• _TASK INPUTS_
(** [c || { handler; }] *)
Definition or_else (c : cmd) (handler : Sh unit) : Sh unit :=
  st ← try c; if ok st then ret () else handler.

(** A command on a line of its own: under [set -e] a non-zero status ends
    the script with that status. *)
Definition sh (c : cmd) : Sh unit :=
  st ← try c; if ok st then ret () else exit st.

(** [cd dir] *)
Definition chdir (dir : string) : Sh unit :=
  λ s, (Ret (), set_cwd (if has_prefix "/" dir then dir else cwd s +:+ "/" +:+ dir) s).

Definition cd (dir : string) : Sh unit := sh (Cd dir);; chdir dir.

(** [background c]: [c &], which never fails the script. *)
Definition background (c : cmd) : Sh unit := λ s, (Ret (), emit (Background c) s).

(** Lines 7-21. *)
Definition dangerous_msg : string := "[fatal] Command contains dangerous substitution patterns".
Definition too_long_msg : string := "[fatal] Command exceeds maximum length".

Definition dangerous (cmd : string) : bool :=
  contains "$(" cmd || contains "`" cmd || contains "${" cmd.

Definition validate_command (cmd : string) : Sh N :=
  if dangerous cmd then
    echo dangerous_msg;; ret 1%N
  else if bool_decide (500 < char_length (locale w) cmd)%nat then
    echo too_long_msg;; ret 1%N
  else ret 0%N.

(** [validate_command "${name}" || exit 1], when [name] is set and not
    empty (lines 23-28). *)
Definition validate_var (name : string) : Sh unit :=
  v ← getv_or name EmptyString;
  if bool_decide (v = EmptyString) then ret ()
  else
    st ← validate_command v;
    if bool_decide (st = 0%N) then ret () else exit 1.

(** Lines 4-28. *)
Definition check_inputs : Sh unit :=
  url ← getv "CODE_URL";
  echo ("[entrypoint] CODE_URL=" +:+ url);;
  when (bool_decide (url = EmptyString))
    (echo "[fatal] CODE_URL is required";; exit 2);;
  validate_var "COMMAND";;
  validate_var "INSTALL_CMD".

(** Line 42: [github.com/([^/]+)/([^/]+)/tree/([^/]+)/(.+)]. *)
Definition GITHUB_REGEX : list ritem :=
  rlit "github" ++ [RAny] ++ rlit "com/" ++ [RSeg] ++ rlit "/" ++ [RSeg] ++
  rlit "/tree/" ++ [RSeg] ++ rlit "/" ++ [RRest].

(** Lines 38-84, the branch of a GitHub tree URL. *)
Definition fetch_github (url : string) : Sh unit :=
  echo "[entrypoint] Detected GitHub tree URL, extracting folder...";;
  match search (locale w) GITHUB_REGEX url with
  | Some [owner; repo; ref; folder] =>
      setv "OWNER" owner;; setv "REPO" repo;; setv "REF" ref;;
      setv "FOLDER" folder;;
      echo ("[entrypoint] Owner: " +:+ owner +:+ ", Repo: " +:+ repo +:+
            ", Ref: " +:+ ref +:+ ", Folder: " +:+ folder);;
      let tarball := "https://api.github.com/repos/" +:+ owner +:+ "/" +:+
                     repo +:+ "/tarball/" +:+ ref in
      echo ("[entrypoint] Downloading from: " +:+ tarball);;
      sh Mktemp;;
      let tmp := mktemp_dir w in
      setv "TEMP_DIR" tmp;;
      or_else (CurlTar tarball tmp)
        (echo "[fatal] Failed to download GitHub tarball";; exit 3);;
      sh (FindHead tmp folder);;
      let found := find_first w tmp folder in
      setv "EXTRACTED_FOLDER" found;;
      when (bool_decide (found = EmptyString))
        (echo ("[fatal] Folder " +:+ folder +:+ " not found in tarball");;
         sh (RmRf tmp);; exit 3);;
      or_else (MvAll found "/work/src/")
        (echo "[fatal] Failed to move extracted files";;
         sh (RmRf tmp);; exit 3);;
      sh (RmRf tmp);;
      echo ("[entrypoint] Successfully extracted " +:+ folder +:+ " from GitHub");;
      echo "[entrypoint] Contents of /work/src:";;
      sh (LsLa "/work/src");;
      setv "CODE_CHECKSUM_SHA256" EmptyString
  | _ =>
      echo "[fatal] Could not parse GitHub tree URL";; exit 3
  end.

(** [curl -fL url -o out] on a line of its own: when it succeeds the file
    is there. *)
Definition download (url out : string) : Sh unit :=
  sh (Curl url out);; create_file out.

• _ACTION ITEM_
The expected answer holds each line from the listing above where the string "script" is present.

• _TASK SOLUTION_
    the script with that status. *)
(** [background c]: [c &], which never fails the script. *)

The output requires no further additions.